Beyond the Downsian Model

The median voter theorem rests on specific assumptions. When they break down — more parties, multi-dimensional policy, primaries, credibility — so does the prediction of convergence. Explore each limit interactively.

Models and their limits. Every formal model makes simplifying assumptions. The Downsian model's assumptions are what generate its clean prediction of convergence. When we relax them — one at a time — the model yields richer, messier, but more realistic predictions. Click each assumption to see what changes.
Click each assumption to see what happens when it fails
A1
Two parties only → Three or more parties
With two parties, the only path to victory runs through the median. With three or more parties, a centrist move risks being outflanked: a party that moves to position 0 can be undercut by a rival who stays at the extreme, capturing the base while the centrist gets outgunned.
⟶ Convergence fails. Parties may stay differentiated. A small party can win by carving out an extreme niche — as Greens, far-right, or regional parties often do.
A2
One dimension → Multi-dimensional policy
Real policy covers economics, social issues, foreign policy, environment, identity. In two or more dimensions, a single "median" in all dimensions simultaneously is extremely unlikely to exist.
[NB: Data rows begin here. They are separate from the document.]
(* ===== verification/ServerProps.v ===== *)
(** * The server's connections

    The counters describe the connections served, the limit holds under every
    interleaving, and [Close] hangs up on every connection it found. *)

From S2P Require Import Prelude GoStrings GoText Types Inspect Policy Session Gate GateProps.
From S2P Require Import Handshake HandshakeProps Relay RelayProps RelayFlow Server.

Section Machine.
Context (maxConns : Z).

#[local] Abbreviation server_act := (server_act maxConns).
#[local] Abbreviation reachable := (reachable maxConns).

Lemma reachable_run s acts s' : reachable s -> server_run maxConns s acts = Some s' -> reachable s'.
Proof.
  revert s. induction acts as [|a acts IH]; intros s Hr E; [by injection E as <-|].
  cbn [server_run] in E. destruct (server_act s a) eqn:Ea; [|done]. eapply IH; [|exact E]. by eapply reach_step.
Qed.

(** The connections that count as active. *)
Definition running (s : Server) : gmap nat handler_pc :=
  filter (fun kv => kv.2 <> Uncounted) (sv_handlers s).

(** The connection being tracked that is already counted. *)
Definition in_flight (s : Server) : Z := match sv_accept s with Counted _ => 1 | _ => 0 end.

(** The connection in the accept loop's hands. *)
Definition in_hand (s : Server) : option nat :=
  match sv_accept s with
  | Got c | Passed c | Mapped c | Counted c => Some c
  | _ => None
  end.

Record server_inv (s : Server) : Prop := {
  iv_active : sv_active s = (Z.of_nat (size (running s)) + in_flight s)%Z;
  iv_cap : (0 < maxConns)%Z ->
    (sv_active s + match sv_accept s with Passed _ | Mapped _ => 1 | _ => 0 end <= maxConns)%Z;
  iv_next : forall c, sv_next s <= c -> sv_handlers s !! c = None /\ c ∉ sv_conns s;
  iv_hand : forall c, in_hand s = Some c -> c < sv_next s /\ sv_handlers s !! c = None;
  iv_conns : forall c, c ∈ sv_conns s <->
    sv_handlers s !! c = Some Handling \/ sv_accept s = Mapped c \/ sv_accept s = Counted c;
}.

Lemma running_insert s c pc :
  sv_handlers s !! c = None -> pc <> Uncounted ->
  size (filter (fun kv : nat * handler_pc => kv.2 <> Uncounted) (<[c := pc]> (sv_handlers s))) = S (size (running s)).
Proof.
  intros Hc Hpc. rewrite map_filter_insert_True by done. apply map_size_insert_None.
  apply map_lookup_filter_None. by left.
Qed.

Lemma running_update s c pc pc' :
  sv_handlers s !! c = Some pc -> pc <> Uncounted -> pc' <> Uncounted ->
  size (filter (fun kv : nat * handler_pc => kv.2 <> Uncounted) (<[c := pc']> (sv_handlers s))) = size (running s).
Proof.
  intros Hc Hpc Hpc'. rewrite map_filter_insert_True by done. apply map_size_insert_Some.
  exists pc. apply map_lookup_filter_Some. done.
Qed.

Lemma running_leave s c pc :
  sv_handlers s !! c = Some pc -> pc <> Uncounted ->
  S (size (filter (fun kv : nat * handler_pc => kv.2 <> Uncounted) (<[c := Uncounted]> (sv_handlers s)))) = size (running s).
Proof.
  intros Hc Hpc. rewrite map_filter_insert_False by (simpl; tauto).
  rewrite map_filter_delete. unfold running.
  rewrite map_size_delete_Some.
  - assert (size (filter (fun kv : nat * handler_pc => kv.2 <> Uncounted) (sv_handlers s)) <> 0); [|lia].
    apply (map_size_ne_0_lookup_2 _ c). exists pc. apply map_lookup_filter_Some. done.
  - exists pc. apply map_lookup_filter_Some. done.
Qed.

Lemma running_delete s c :
  sv_handlers s !! c = Some Uncounted ->
  filter (fun kv : nat * handler_pc => kv.2 <> Uncounted) (delete c (sv_handlers s)) = running s.
Proof.
  intros Hc. rewrite map_filter_delete. apply delete_id. apply map_lookup_filter_None. right.
  intros x Hx. rewrite Hc in Hx. injection Hx as <-. simpl. tauto.
Qed.

Lemma inv_serve s a s' : server_inv s -> serve_act maxConns s a = Some s' -> server_inv s'.
Proof.
  intros [I1 I2 I3 I4 I5] E. unfold serve_act, in_hand, in_flight in *.
  destruct (sv_accept s) as [| |c|c|c|c|] eqn:Ea; destruct a; try done.
  - injection E as <-. split; cbn; try done. intros c. rewrite I5. intuition congruence.
  - destruct (sv_listener s); [done| |done]. injection E as <-.
    split; cbn; try done.
    + intros c Hc. apply I3. lia.
    + intros c [= <-]. split; [lia|]. by apply I3.
    + intros c. rewrite I5. intuition congruence.
  - injection E as <-. split; cbn; try done. intros c. rewrite I5. intuition congruence.
  - destruct ((0 <? maxConns)%Z && (maxConns <=? sv_active s)%Z) eqn:Ec; injection E as <-.
    + split; cbn; try done. intros c0. rewrite I5. intuition congruence.
    + split; cbn; try done.
      * intros Hm. apply andb_false_iff in Ec as [Ec|Ec]; bool_hyps; lia.
      * intros c0. rewrite I5. intuition congruence.
  - injection E as <-. destruct (I4 c eq_refl) as [Hlt Hn]. split; cbn; try done.
    + intros c0 Hc0. split; [by apply I3|]. destruct (I3 c0 Hc0). set_unfold. intros [->|?]; [lia|done].
    + intros c0. rewrite elem_of_union, elem_of_singleton, I5. intuition congruence.
  - injection E as <-. split; cbn; try done.
    + unfold running in *. cbn. lia.
    + intros Hm. specialize (I2 Hm). lia.
    + intros c0. rewrite I5. intuition congruence.
  - injection E as <-. destruct (I4 c eq_refl) as [Hlt Hn]. split; cbn; try done.
    + unfold running. cbn. rewrite running_insert by done. lia.
    + intros c0 Hc0. destruct (I3 c0 Hc0). split; [|done]. rewrite lookup_insert_ne; [done|lia].
    + intros c0. rewrite I5. destruct (decide (c = c0)) as [->|Hne].
      * rewrite lookup_insert. rewrite decide_True by done. intuition congruence.
      * rewrite lookup_insert_ne by done. intuition congruence.
Qed.

Lemma inv_handler s a s' : server_inv s -> handler_act s a = Some s' -> server_inv s'.
Proof.
  intros [I1 I2 I3 I4 I5] E. unfold handler_act in E. destruct a; try done;
    destruct (sv_handlers s !! c) as [pc|] eqn:Eh; try done; destruct pc; try done; injection E as <-;
    assert (forall c0, in_hand s = Some c0 -> c0 <> c) as Hne
      by (intros c0 Hc0 ->; destruct (I4 _ Hc0) as [_ Hx]; congruence);
    assert (c < sv_next s) as Hlt
      by (destruct (decide (c < sv_next s)) as [|Hge]; [done|]; destruct (I3 c) as [Hx _]; [lia|congruence]).
  - split; cbn; try done.
    + unfold running. cbn. by rewrite (running_update s c Handling).
    + intros c0 Hc0. destruct (I3 c0 Hc0). rewrite lookup_insert_ne by lia. set_solver.
    + intros c0 Hc0. destruct (I4 c0 Hc0). rewrite lookup_insert_ne by (by apply not_eq_sym, Hne). done.
    + intros c0. rewrite elem_of_difference, elem_of_singleton, I5. unfold in_hand in Hne.
      destruct (decide (c = c0)) as [->|Hd].
      * rewrite lookup_insert, decide_True by done. split; [intuition|].
        intros [?|[Hx|Hx]]; [done|..]; exfalso; rewrite Hx in Hne; by apply (Hne c0).
      * rewrite lookup_insert_ne by done. intuition congruence.
  - split; cbn; try done.
    + pose proof (running_leave s c Deleted Eh) as Hr. unfold running, in_flight in *. cbn. rewrite I1.
      rewrite <- Hr by done. lia.
    + intros Hm. specialize (I2 Hm). lia.
    + intros c0 Hc0. destruct (I3 c0 Hc0). by rewrite lookup_insert_ne by lia.
    + intros c0 Hc0. destruct (I4 c0 Hc0). by rewrite lookup_insert_ne by (by apply not_eq_sym, Hne).
    + intros c0. rewrite I5. destruct (decide (c = c0)) as [->|Hd].
      * rewrite lookup_insert, decide_True by done. rewrite Eh. intuition congruence.
      * by rewrite lookup_insert_ne by done.
  - split; cbn; try done.
    + unfold running. cbn. by rewrite running_delete.
    + intros c0 Hc0. destruct (I3 c0 Hc0). by rewrite lookup_delete_ne by lia.
    + intros c0 Hc0. destruct (I4 c0 Hc0). by rewrite lookup_delete_ne by (by apply not_eq_sym, Hne).
    + intros c0. rewrite I5. destruct (decide (c = c0)) as [->|Hd].
      * rewrite lookup_delete, decide_True by done. rewrite Eh. intuition congruence.
      * by rewrite lookup_delete_ne by done.
Qed.

Lemma inv_close s a s' : server_inv s -> close_act s a = Some s' -> server_inv s'.
Proof.
  intros [I1 I2 I3 I4 I5] E. unfold close_act in E.
  destruct a; try (by destruct (sv_closer s)).
  - destruct (sv_closing s); injection E as <-; by split.
  - destruct (sv_closer s) as [|ln cs|cs|]; try done. destruct ln; injection E as <-; by split.
  - destruct (sv_closer s) as [|ln cs|cs|]; try done. destruct (bool_decide _); [|done].
    injection E as <-; by split.
  - destruct (sv_closer s) as [|ln cs|cs|]; try done. destruct (bool_decide _); [|done].
    injection E as <-; by split.
Qed.

Lemma inv_reachable s : reachable s -> server_inv s.
Proof.
  induction 1 as [|s a s' _ IH E].
  - split; try done; cbn; [lia|set_solver].
  - unfold Server.server_act in E. destruct (serve_act maxConns s a) as [s1|] eqn:E1.
    { injection E as <-. by eapply inv_serve. }
    destruct (handler_act s a) as [s1|] eqn:E2.
    { injection E as <-. by eapply inv_handler. }
    by eapply inv_close.
Qed.

(** C29 The connection limit holds: in every state the server can reach, whatever
    the interleaving of the accept loop, the connections' goroutines and
    [Close], the active counter is exactly the number of connections being
    served and counted, plus the one the accept loop has counted and not yet
    handed over, and with a limit configured it never exceeds it; the map of
    connections holds exactly those being served and the one being tracked. *)
Theorem connections_bounded s :
  reachable s ->
  sv_active s = (Z.of_nat (size (running s)) + in_flight s)%Z
  /\ ((0 < maxConns)%Z -> (sv_active s <= maxConns)%Z)
  /\ forall c, c ∈ sv_conns s <->
       sv_handlers s !! c = Some Handling \/ sv_accept s = Mapped c \/ sv_accept s = Counted c.
Proof.
  intros [I1 I2 I3 I4 I5]%inv_reachable. split; [done|]. split; [|done].
  intros Hm. specialize (I2 Hm). destruct (sv_accept s); lia.
Qed.

(** ** [Close] *)

(** What a call of [Close] that found the connections [cs] and the listener
    [ln] has done so far. *)
Definition close_progress (ln : listener) (cs : gset nat) (s : Server) : Prop :=
  (ln = NoListener \/ sv_accept s <> Starting) /\
  match sv_closer s with
  | NotClosing => False
  | Closing ln' cs' => ln' = ln /\ cs' = cs
  | HangingUp cs' => cs ⊆ sv_hung s ∪ cs' /\ (ln <> NoListener -> sv_listener s = ListenerClosed)
  | Closed => cs ⊆ sv_hung s /\ (ln <> NoListener -> sv_listener s = ListenerClosed)
  end.

Lemma progress_serve ln cs s a s' :
  close_progress ln cs s -> serve_act maxConns s a = Some s' -> close_progress ln cs s'.
Proof.
  unfold close_progress, serve_act. intros [Hst Hc] E.
  destruct (sv_accept s) as [| |c|c|c|c|] eqn:Ea; destruct a; try done.
  - destruct Hst as [->|?]; [|done]. injection E as <-. cbn. split; [by left|].
    destruct (sv_closer s); intuition.
  - destruct (sv_listener s) eqn:El; try done. injection E as <-. cbn. rewrite El. split; [by right|done].
  - injection E as <-. cbn. split; [by right|done].
  - destruct (_ && _); injection E as <-; cbn; (split; [by right|]); [|done].
    destruct (sv_closer s); intuition; set_solver.
  - injection E as <-. cbn. split; [by right|done].
  - injection E as <-. cbn. split; [by right|done].
  - injection E as <-. cbn. split; [by right|done].
Qed.

Lemma progress_handler ln cs s a s' :
  close_progress ln cs s -> handler_act s a = Some s' -> close_progress ln cs s'.
Proof.
  unfold close_progress, handler_act. intros Hc E.
  destruct a; try done; destruct (sv_handlers s !! c) as [pc|]; try done; destruct pc; try done;
    injection E as <-; try exact Hc.
  cbn. destruct (sv_closer s); intuition; set_solver.
Qed.

Lemma progress_close ln cs s a s' :
  sv_closing s = true -> close_progress ln cs s -> close_act s a = Some s' -> close_progress ln cs s'.
Proof.
  unfold close_progress, close_act. intros Hcl [Hst Hc] E.
  destruct a; try (by destruct (sv_closer s)).
  - rewrite Hcl in E. by injection E as <-.
  - destruct (sv_closer s) as [|ln' cs'|cs'|]; try done. destruct Hc as [-> ->].
    destruct ln; injection E as <-; cbn; (split; [done|]); (split; [set_solver|done]).
  - destruct (sv_closer s) as [|ln' cs'|cs'|]; try done. case_bool_decide; [|done].
    injection E as <-. cbn. split; [done|]. destruct Hc as [Hc Hl]. split; [|done].
    intros x Hx. specialize (Hc x Hx). destruct (decide (x = c)); set_solver.
  - destruct (sv_closer s) as [|ln' cs'|cs'|]; try done. case_bool_decide as Hem; [|done].
    injection E as <-. cbn. split; [done|]. destruct Hc as [Hc Hl]. split; [set_solver|done].
Qed.

Lemma closing_stays s a s' : sv_closing s = true -> server_act s a = Some s' -> sv_closing s' = true.
Proof.
  unfold Server.server_act, serve_act, handler_act, close_act. intros Hc E.
  destruct a; destruct (sv_accept s); try done; repeat case_match; try done; simplify_eq; done.
Qed.

Lemma progress_run ln cs s acts s' :
  sv_closing s = true -> close_progress ln cs s -> server_run maxConns s acts = Some s' ->
  close_progress ln cs s'.
Proof.
  revert s. induction acts as [|a acts IH]; intros s Hcl Hp E; [by injection E as <-|].
  cbn [server_run] in E. destruct (server_act s a) as [s1|] eqn:E1; [|done].
  refine (IH s1 (closing_stays _ _ _ Hcl E1) _ E). unfold Server.server_act in E1.
  destruct (serve_act maxConns s a) eqn:Es; [injection E1 as <-; by eapply progress_serve|].
  destruct (handler_act s a) eqn:Eh; [injection E1 as <-; by eapply progress_handler|].
  by eapply progress_close.
Qed.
The McKelvey–Schofield Chaos Theorem shows that without a multi-dimensional median, majority voting can cycle through virtually any policy outcome.
⟶ No stable equilibrium. An agenda-setter who controls the order of votes can potentially steer outcomes almost anywhere in the policy space.
A3
Full flexibility → Primaries and credibility
Parties must first win a primary election among their own (more extreme) voters before facing the general electorate. The median of the left primary is to the left of the general median; the median of the right primary is to the right. Candidates must satisfy both electorates — a two-stage problem. Even if a party reaches the centre, voters may not believe it will govern from there.
⟶ Platforms stay more differentiated than the pure Downsian model predicts. The "pivot to the centre" after primaries may be partial or disbelieved.
A4
Office-seeking → Policy-seeking parties
If parties genuinely care about what policies are implemented — not just whether they win — they face a trade-off: moving to the median increases the chance of winning, but if they do win, they implement a policy far from their preferred outcome. Policy-motivated parties accept some electoral risk to stay closer to their ideal point.
⟶ Parties differentiate. Left parties stay left of the median; right parties stay right. Convergence is partial, not complete. This matches what we observe in practice.
A5
Sincere proximity voting → Valence, identity, loyalty
Real voters do not vote purely on ideological proximity. They respond to valence (perceived competence, leadership quality, integrity), partisan identity, retrospective evaluations ("how has the economy done?"), and strategic voting. A voter may prefer a small party but vote for a larger one to avoid "wasting" their vote.
⟶ Party positions are only one of many electoral inputs. A competent centrist and an extreme populist may get the same vote share despite very different platforms.
A6+7
Perfect info + fixed preferences → Imperfect info & persuasion
If voters have imperfect information, they may not know where parties truly stand — opening space for strategic ambiguity. If campaigns shift preferences, parties have incentives to move voters toward them rather than moving to the current median. Both relaxations give parties more strategic latitude.
⟶ Parties may benefit from vagueness (appealing to multiple voter types simultaneously) or from investing in persuasion rather than convergence.
What the Downsian model still gives us. Even when its assumptions are violated, the model provides a baseline: it tells us what rational parties would do under ideal conditions. Deviations from convergence — which we observe everywhere — then need to be explained by referencing the specific assumptions that are failing.
No incentive to moderate. The electorate below is polarised: most voters cluster at the left and right extremes, with few in the centre. Party A anchors the left base, Party C anchors the right base, and Party B sits in the middle. See what happens to vote totals when B moves toward the centre — and why no party has an incentive to moderate.
Voter distribution (polarised — peaks at left and right)
Party positions — drag to reposition

Plurality rule: most votes wins. Each voter supports their nearest party.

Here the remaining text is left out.